Cheio de psicodelia, blues e os encantos da musicalidade nordestina, o álbum traz Zé Ramalho em forma, após uma incursão por obras alheias. Enquanto resolvia um imbróglio com a gravadora EMI, que o proibiu de gravar seus sucessos, se envolveu nos projetos Zé Ramalho Canta Bob Dylan (2008), Luiz Gonzaga (2009), Jackson do Pandeiro (2010) e Beatles (2011). Sinais sucede Parceria dos Viajantes, lançado há cinco anos.

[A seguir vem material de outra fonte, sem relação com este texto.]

(** C8, amended: when the selector has at least one label, its labels
    have no line break inside and can be encoded, and the file can be
    written and read, writing the mirror file and rebuilding the buttons
    from it succeeds without output, the file holds one label per line,
    and the buttons carry, in order, the labels stripped of white space
    at both ends, without the labels that are empty or all white space,
    wherever they stand in the list.  So the labels come back exactly as
    they were when each is non-empty and has no white space at either
    end. *)
Theorem mirror_round_trip (d : t) (c : QComboBox) :
  _combo d = Some c ->
  combo_items c <> [] ->
  writable (fs d) = true ->
  readable (fs d) = true ->
  Forall Mirror.one_line (combo_items c) ->
  exists d' : t,
    Mirror.write_then_read d = Ok d'
    /\ Mirror.button_labels d' =
         map strip (List.filter (fun l => truthy (strip l)) (combo_items c))
    /\ (Forall Mirror.trimmed (combo_items c) ->
        Mirror.button_labels d' = combo_items c)
    /\ tags_txt (fs d') =
         Utf8 (newline_out (os_linesep (fs d))
                 (concat (map (fun l => l ++ [LF]) (combo_items c))))
    /\ stdout d' = stdout d.
Proof.
  intros Hc Hne Hw Hr Hlines.
  assert (Htruth : truthy_combo (_combo d) = Some c)
    by (apply truthy_combo_Some; split; assumption).
  assert (Henc : Forall (fun l => encodable l = true) (combo_items c)).
  { eapply Forall_impl; [exact Hlines|]. intros l [_ He]; exact He. }
  assert (Hlf : Forall (Forall (fun ch => ch <> LF)) (combo_items c)).
  { eapply Forall_impl; [exact Hlines|]. intros l [Hl _].
    eapply Forall_impl; [exact Hl|]. intros ch [H _]; exact H. }
  assert (Hcr : Forall (Forall (fun ch => ch <> CR)) (combo_items c)).
  { eapply Forall_impl; [exact Hlines|]. intros l [Hl _].
    eapply Forall_impl; [exact Hl|]. intros ch [_ H]; exact H. }
  set (text := concat (map (fun l => l ++ [LF]) (combo_items c))).
  set (labels := map strip (List.filter (fun l => truthy (strip l))
                                        (combo_items c))).
  assert (Hread : forall f : filesystem,
             readable f = true ->
             tags_txt f = Utf8 (newline_out (os_linesep (fs d)) text) ->
             read_tags f = Ok labels).
  { intros f Hf Ht. unfold read_tags. rewrite Hf, Ht.
    rewrite (newline_round_trip _ _ (lines_without_CR _ Hcr)).
    unfold text. rewrite (readlines_lines _ Hlf), strip_lines. reflexivity. }
  unfold Mirror.write_then_read, _on_tags_changed,
    _sync_tags_from_krita.
  rewrite Htruth. fold (Mirror.host_labels c). rewrite host_labels_items.
  unfold write_tags. rewrite Hw, (write_all_encodable _ Henc). fold text.
  cbn [mbind result_bind].
  destruct (rebuild_reads_labels
              (set_fs d
                 (with_file (fs d)
                    (Utf8 (newline_out (os_linesep (fs d)) text))))
              labels eq_refl
              (Hread (with_file (fs d)
                        (Utf8 (newline_out (os_linesep (fs d)) text)))
                     Hr eq_refl))
    as (d' & Hrun & Hlab & Hfs & Hout).
  exists d'. split; [exact Hrun|]. unfold Mirror.button_labels.
  rewrite Hlab, Hfs, Hout. split; [reflexivity|].
  split; [|split; reflexivity].
  intros Htrim. apply strip_trimmed_labels, Htrim.
Qed.

Lemma mirror_round_trip_witness :
  exists d' : t,
    Mirror.write_then_read
      (Mirror.fresh_docker
         (mkCombo [Mirror.label "Ink"; Mirror.label "Wet paint"] 1)) = Ok d'
    /\ Mirror.button_labels d' = [Mirror.label "Ink"; Mirror.label "Wet paint"].
Proof.
  destruct (mirror_round_trip
              (Mirror.fresh_docker
                 (mkCombo [Mirror.label "Ink"; Mirror.label "Wet paint"] 1))
              (mkCombo [Mirror.label "Ink"; Mirror.label "Wet paint"] 1))
    as (d' & Hrun & _ & Hlab & _).
  - reflexivity.
  - discriminate.
  - reflexivity.
  - reflexivity.
  - repeat constructor; vm_compute; discriminate.
  - exists d'. split; [exact Hrun|]. apply Hlab.
    repeat constructor; try discriminate;
      intros ch Hch; vm_compute in Hch; injection Hch as <-; reflexivity.
Defined.

End DockerProperties.

(** * Further properties of the flow layout *)

(** ** The item list *)

Section ItemList.

Import FlowLayout.

(** [itemAt] reads the list at a non-negative index and gives [None]
    for any other. *)
Lemma itemAt_lookup (self : t) (i : Z) :
  itemAt self i =
    Ok (if 0 <=? i then itemList self !! Z.to_nat i else None).
Proof.
  unfold itemAt.
  destruct (Z.leb_spec 0 i) as [H0|H0]; cbn [andb]; [|reflexivity].
  destruct (Z.ltb_spec i (Z.of_nat (length (itemList self)))) as [H1|H1].
  - destruct (lookup_lt_is_Some_2 (itemList self) (Z.to_nat i))
      as [item Hitem]; [lia|].
    rewrite (py_getitem_in_range _ _ _ H0 Hitem), Hitem. reflexivity.
  - rewrite lookup_ge_None_2 by lia. reflexivity.
Qed.

(** A successful [takeAt] was given an index inside the list and leaves
    the list without that position. *)
Lemma takeAt_Some_inv (self self' : t) (i : Z) (item : QLayoutItem) :
  takeAt self i = Ok (Some item, self') ->
  0 <= i < count self
  /\ itemList self !! Z.to_nat i = Some item
  /\ self' = with_items self (delete (Z.to_nat i) (itemList self)).
Proof.
  unfold takeAt, count.
  destruct (Z.leb_spec 0 i) as [H0|H0]; cbn [andb]; [|discriminate].
  destruct (Z.ltb_spec i (Z.of_nat (length (itemList self)))) as [H1|H1];
    [|discriminate].
  destruct (lookup_lt_is_Some_2 (itemList self) (Z.to_nat i))
    as [a Ha]; [lia|].
  rewrite (py_pop_in_range _ _ _ H0 Ha). cbn.
  intros H. injection H as <- <-. repeat split; assumption.
Qed.

End ItemList.

(** X1: [addItem] puts the item at the end: the count grows by one, the
    new item is found at the old count, and every index that was in range
    still gives the item it gave before. *)
Theorem addItem_appends (self : FlowLayout.t) (item : QLayoutItem) :
  FlowLayout.count (FlowLayout.addItem self item) = FlowLayout.count self + 1
  /\ FlowLayout.itemAt (FlowLayout.addItem self item) (FlowLayout.count self)
       = Ok (Some item)
  /\ (forall i : Z,
        0 <= i < FlowLayout.count self ->
        FlowLayout.itemAt (FlowLayout.addItem self item) i
          = FlowLayout.itemAt self i).
Proof.
  unfold FlowLayout.count. split; [|split].
  - cbn. rewrite length_app. cbn. lia.
  - rewrite itemAt_lookup. cbn [FlowLayout.addItem FlowLayout.with_items
                                  FlowLayout.itemList].
    destruct (Z.leb_spec 0 (Z.of_nat (length (FlowLayout.itemList self))));
      [|lia].
    rewrite Nat2Z.id, list_lookup_middle; reflexivity.
  - intros i [H0 H1]. rewrite !itemAt_lookup.
    cbn [FlowLayout.addItem FlowLayout.with_items FlowLayout.itemList].
    destruct (Z.leb_spec 0 i); [|lia].
    rewrite lookup_app_l by lia. reflexivity.
Qed.

(** X2: a [takeAt] that returns an item shortens the list by one; the
    items before the index keep their places and every later item moves
    down by one. *)
Theorem takeAt_closes_the_gap (self self' : FlowLayout.t) (i : Z)
    (item : QLayoutItem) :
  FlowLayout.takeAt self i = Ok (Some item, self') ->
  FlowLayout.itemAt self i = Ok (Some item)
  /\ FlowLayout.count self' = FlowLayout.count self - 1
  /\ (forall j : Z, j < i ->
        FlowLayout.itemAt self' j = FlowLayout.itemAt self j)
  /\ (forall j : Z, i <= j ->
        FlowLayout.itemAt self' j = FlowLayout.itemAt self (j + 1)).
Proof.
  intros H. apply takeAt_Some_inv in H as ([H0 H1] & Hitem & ->).
  unfold FlowLayout.count in *. split; [|split; [|split]].
  - rewrite itemAt_lookup. destruct (Z.leb_spec 0 i); [|lia].
    rewrite Hitem. reflexivity.
  - cbn [FlowLayout.with_items FlowLayout.itemList].
    rewrite length_delete by (rewrite Hitem; eauto).
    lia.
  - intros j Hj. rewrite !itemAt_lookup.
    cbn [FlowLayout.with_items FlowLayout.itemList].
    destruct (Z.leb_spec 0 j); [|reflexivity].
    rewrite list_lookup_delete_lt by lia. reflexivity.
  - intros j Hj. rewrite !itemAt_lookup.
    cbn [FlowLayout.with_items FlowLayout.itemList].
    destruct (Z.leb_spec 0 j); [|lia].
    destruct (Z.leb_spec 0 (j + 1)); [|lia].
    rewrite list_lookup_delete_ge by lia.
    replace (Z.to_nat (j + 1)) with (S (Z.to_nat j)) by lia. reflexivity.
Qed.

“Cada disco é uma sensação diferente”, explica ele ao JT por e-mail – Zé evita entrevistas. “A sensação de apresentar músicas inéditas é de grande expectativa, devido à grande responsabilidade que um artista como eu tem, depois de 35 anos de carreira, ao apresentar tudo o que aprendeu neste mais novo capítulo.”

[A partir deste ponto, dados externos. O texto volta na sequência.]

(** [Formatter._parse] *)
Definition Formatter_parse (raw unparsed : Block) (next : nat)
  : res (list Block * nat) :=
  parse_loop raw (chars unparsed) [] false [] next.

(** [Formatter.__init__]; [fuel] bounds the [while True] loop of
    [find_combinations]. *)
Definition Formatter_init (fuel next : nat) (raw_nmr_format : Block)
  : res Formatter :=
  let raw := raw_nmr_format in
  if bool_decide (Block_count_str raw (lit "/") ≠ 3) then Raise FormatError
  else if bool_decide (Block_count_str raw (lit "*") `mod` 2 ≠ 0)
  then Raise FormatError
  else
    _repeat_i ← Block_index_str raw (lit "/") 0;
    _repeat_i2 ← Block_index_str raw (lit "/") (_repeat_i + 1);
    r ← Block_index_str (Block_reversed raw) (lit "/") 0;
    let _repeat_i3 := (Z.of_nat (Block_len raw) - 1 - Z.of_nat r)%Z in
    before ← Block_get raw (Z.of_nat _repeat_i - 1);
    if negb (Char_eq_str before " ") then Raise FormatError
    else
      let _head := Block_upto raw _repeat_i in
      let _signals := Block_slice raw (_repeat_i + 1) _repeat_i2 in
      let delim := Block_slice raw (_repeat_i2 + 1) (Z.to_nat _repeat_i3) in
      e ← (if bool_decide (_repeat_i3 ≠ Z.of_nat (Block_len raw) - 1)%Z
           then c ← Block_get raw (-1); Ok (Block_of_chars [c])
           else Ok Block_empty);
      '(h, next1) ← Formatter_parse raw _head next;
      '(s, next2) ← Formatter_parse raw _signals next1;
      let sig := Section_init s None in
      hyps ← Hypotheses_init fuel sig;
      Ok (mkFormatter (Section_init h None) sig hyps delim e).

(** A paragraph read from the document: fresh [Char]s numbered from
    [base], without styling. *)
Definition paragraph (base : nat) (s : string) : Block :=
  Block_of_str base (lit s) false (Some false).

Definition texts_of (s : Section) : list string :=
  (λ b, string_of_list_ascii (Block_text b)) <$> section s.

(** ** [signal.py] *)

Record Signal : Type := mkSignal {
  hypothesis : Section;
  chemshift : option Block;
  integral : option Block;
  multiplicity : option Block;
  j_values : option Block;
  assignment : option Block
}.

(** [signal_variables[variables_str.index(key)] if key in variables_str
    else default] *)
Definition field_of (signal_variables : list Block) (h : Section)
    (key : pystr) (default : option Block) : res (option Block) :=
  match list_index (λ a b, bool_decide (a = b)) key (variables_str h) with
  | Some i => v ← of_option IndexError (signal_variables !! i); Ok (Some v)
  | None => Ok default
  end.

(** [Signal.__init__] *)
Definition Signal_init (signal_variables : list Block) (h : Section)
  : res Signal :=
  c ← field_of signal_variables h (lit "%c") None;
  i ← field_of signal_variables h (lit "%i") None;
  m ← field_of signal_variables h (lit "%m") None;
  j ← field_of signal_variables h (lit "%j") None;
  a ← field_of signal_variables h (lit "%a") (Some Block_empty);
  Ok (mkSignal h c i m j a).

(** ** [spectrum.py]: [Spectrum.match_hypothesis] *)

(** The loop over [hypothesis.constants_str]: the counts, or [None] when
    a constant is absent ([next_]). *)
Fixpoint scan_constants (blocks : list pystr) (_temp : Block)
    (counts : list nat) : res (option (list nat)) :=
  match blocks with
  | [] => Ok (Some counts)
  | block :: blocks' =>
      let count := Block_count_str _temp block in
      if bool_decide (count = 0) then Ok None
      else i ← Block_index_str _temp block 0;
           scan_constants blocks' (Block_from _temp i) (counts ++ [count])
  end.

(** [for count in counts: score += count - 1; scores.append(score)] *)
Fixpoint add_scores (counts : list nat) (score : Z) (scores : list Z)
  : list Z :=
  match counts with
  | [] => scores
  | count :: counts' =>
      let score' := (score + (Z.of_nat count - 1))%Z in
      add_scores counts' score' (scores ++ [score'])
  end.

(** The loop over one [hypothesis_set]: a hypothesis returned at once, or
    the list of scores. *)
Fixpoint scan_group (signal : Block) (hs : list Section) (scores : list Z)
  : res (Section + list Z) :=
  match hs with
  | [] => Ok (inr scores)
  | h :: hs' =>
      match constants h with
      | [] => Ok (inl h)
      | _ =>
          r ← scan_constants (constants_str h) (Block_copy signal) [];
          match r with
          | None => scan_group signal hs' (scores ++ [(-1)%Z])
          | Some counts =>
              if bool_decide ((list_to_set counts : gset nat) = {[ 1 ]})
              then Ok (inl h)
              else scan_group signal hs' (add_scores counts 0 scores)
          end
      end
  end.

(** [min(l)] of a non-empty list *)
Definition list_min (l : list Z) : option Z :=
  match l with
  | [] => None
  | x :: l' => Some (foldl Z.min x l')
  end.

(** The choice that closes the scan of a group: [None] stands for
    [continue]. *)
Definition choose (hypothesis_set : list Section) (scores : list Z)
  : res (option Section) :=
  let _scores := filter (λ s, (0 ≤ s)%Z) scores in
  match list_min _scores with
  | None => Ok None
  | Some m =>
      ix ← of_option ValueError
             (list_index (λ a b, bool_decide (a = b)) m scores);
      h ← of_option IndexError (hypothesis_set !! ix);
      Ok (Some h)
  end.

(** [Spectrum.match_hypothesis]; [groups] is [self.formatter.hypotheses()]. *)
Fixpoint match_hypothesis (groups : list (list Section)) (signal : Block)
  : res Section :=
  match groups with
  | [] => Raise InputError
  | hypothesis_set :: groups' =>
      r ← scan_group signal hypothesis_set [];
      match r with
      | inl h => Ok h
      | inr scores =>
          c ← choose hypothesis_set scores;
          match c with
          | Some h => Ok h
          | None => match_hypothesis groups' signal
          end
      end
  end.

(** ** [spectrum.py]: [Spectrum.parse_signal] *)

(** The [while working_slice] loop for a code that has a cue. *)
Fixpoint scan_field (cue : list ascii) (block : pystr)
    (working_slice appendix : list Char) : res (list Char) :=
  match working_slice with
  | [] => Ok appendix
  | c :: working_slice' =>
      if bool_decide (str c ∈ cue)
      then scan_field cue block working_slice' (appendix ++ [c])
      else if Block_contains_str
                (Block_upto (Block_of_chars working_slice) (length block)) block
      then Ok appendix
      else Raise InputError
  end.

(** The field taken from a non-empty [working_slice]. *)
Definition extract_field (cue : option (list ascii)) (block : pystr)
    (working_slice : Block) : res Block :=
  match cue with
  | None => Ok working_slice
  | Some cs =>
      a ← scan_field cs block (chars working_slice) [];
      Ok (Block_of_chars a)
  end.

(** [signal[:true_block_i]] after [lstrip], for the constant [block]
    followed by the constants [later]. *)
Definition working_slice_of (signal : Block) (block : pystr)
    (later : list pystr) : res Block :=
  temp_block_i ← Block_index_str signal block 0;
  sliced_list ← match later with
                | next_block :: _ =>
                    e ← Block_index_str signal next_block
                          (temp_block_i + length block);
                    Ok (Block_upto signal e)
                | [] => Ok (Block_copy signal)
                end;
  let sliced_list := Block_reversed sliced_list in
  block_i ← Block_index_str sliced_list (reverse block) 0;
  let true_block_i := Block_len sliced_list - block_i - length block in
  Ok (Block_lstrip (Block_upto signal true_block_i)).

(** The body of the [for] loop over [hypothesis.constants_str].
    [appendix] is [None] while the local variable is unbound. *)
Fixpoint parse_signal_loop (h : Section) (blocks : list pystr)
    (signal : Block) (_signal_variables : list Block)
    (appendix : option Block) : res (list Block) :=
  match blocks with
  | [] => Ok _signal_variables
  | block :: later =>
      working_slice ← working_slice_of signal block later;
      '(vars, appendix') ←
        (if Block_nonempty working_slice
         then v ← of_option IndexError
                    (variables h !! length _signal_variables);
              cue ← of_option KeyError (CUES !! Block_text v);
              a ← extract_field cue block working_slice;
              Ok (_signal_variables ++ [a], Some a)
         else Ok (_signal_variables, appendix));
      a ← of_option UnboundLocalError appendix';
      parse_signal_loop h later
        (Block_from signal (Block_len a + length block)) vars appendix'
  end.

(** [Spectrum.parse_signal] *)
Definition parse_signal (signal : Block) (h : Section) : res Signal :=
  if negb (bool_decide (length (variables h) = 0))
     && bool_decide (constants h = [])
  then Signal_init [signal] h
  else vars ← parse_signal_loop h (constants_str h) signal [] None;
       Signal_init vars h.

Neste período parado, Zé Ramalho nunca parou de compor. Mas a maturidade trouxe também a dádiva da paciência. Ele curte cada verso, cada harmonia. “Não tenho mais ansiedade em finalizar uma canção. Deixo-a aguardando a inspiração maior”, pontua. “Tudo foi pensado com calma.” No contexto, as 12 músicas têm uma variedade enorme de gêneros (rock, folk, forró).

Na calma nasceu Sinais. A percepção da ação do tempo, implacável, é escancarada logo na primeira estrofe de Indo Com o Tempo, faixa de abertura: “O tempo vai passando / E, com ele, eu vou / O tempo vai passando / E, com ele, eu vou / Não deixo para trás / Nada do que eu sou”, canta Zé Ramalho, enquanto o guitarrista de blues Jesse Robinson destila melancolia na chorosa guitarra. A música, diz o autor, “abre o portal das considerações poético-musicais a respeito desse tema.”

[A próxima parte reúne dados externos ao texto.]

(** * Owner tagging of newly created Azure resources

    A shallow embedding of [update-resource-metadata/__init__.py]: the
    Event Grid handler [main], the extraction of the creator's claims and
    of the resource path, the versioned resource lookup
    [call_until_valid_api] and the conditional tag write [assign_owner].

    Python values are an inductive type, exceptions are data, the Azure
    resource-management API is a state-passing oracle whose calls are
    recorded, and logging appends to a list. *)

From Stdlib Require Import String Ascii ZArith List Lia.
From stdpp Require Import gmap strings list fin_maps.

Local Open Scope string_scope.

Set Warnings "-register-all".

(** ** Python strings *)

Module PyStr.

(** [needle in hay] on two [str]: the substring test. *)
Fixpoint contains (needle hay : string) : bool :=
  String.prefix needle hay ||
  match hay with
  | EmptyString => false
  | String _ hay' => contains needle hay'
  end.

(** [hay.find(needle)]: the index of the first occurrence. *)
Fixpoint find (needle hay : string) : option nat :=
  if String.prefix needle hay then Some 0
  else match hay with
       | EmptyString => None
       | String _ hay' => S <$> find needle hay'
       end.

Apesar dos cinco anos entre Parceria dos Viajantes e Sinais, as canções foram compostas nos últimos dois. No processo de criação de Ramalho não há sobras, tudo é previamente planejado. Ele chamou Robertinho do Recife, parceiro há 15 anos, para os arranjos e juntos assinam a produção.

Como um guia, Zé Ramalho nos introduz ao tempo com magnitude. Seu vozeirão sombrio abre caminho para as palavras cantadas (ou ditas), proféticas, psicodélicas e caóticas. Indo Com o Tempo, Sinais, Lembranças do Primeiro e Olhar Alquimista fecham o primeiro terço do disco de forma grandiosa. A sequência ganha raios de luz, com teclados alegres, como em Justiça Cega. É a união do sax tenor com a sanfona, o cangaço e a cidade, luz e escuridão, futuro, presente e passado. Tudo num só Zé Ramalho.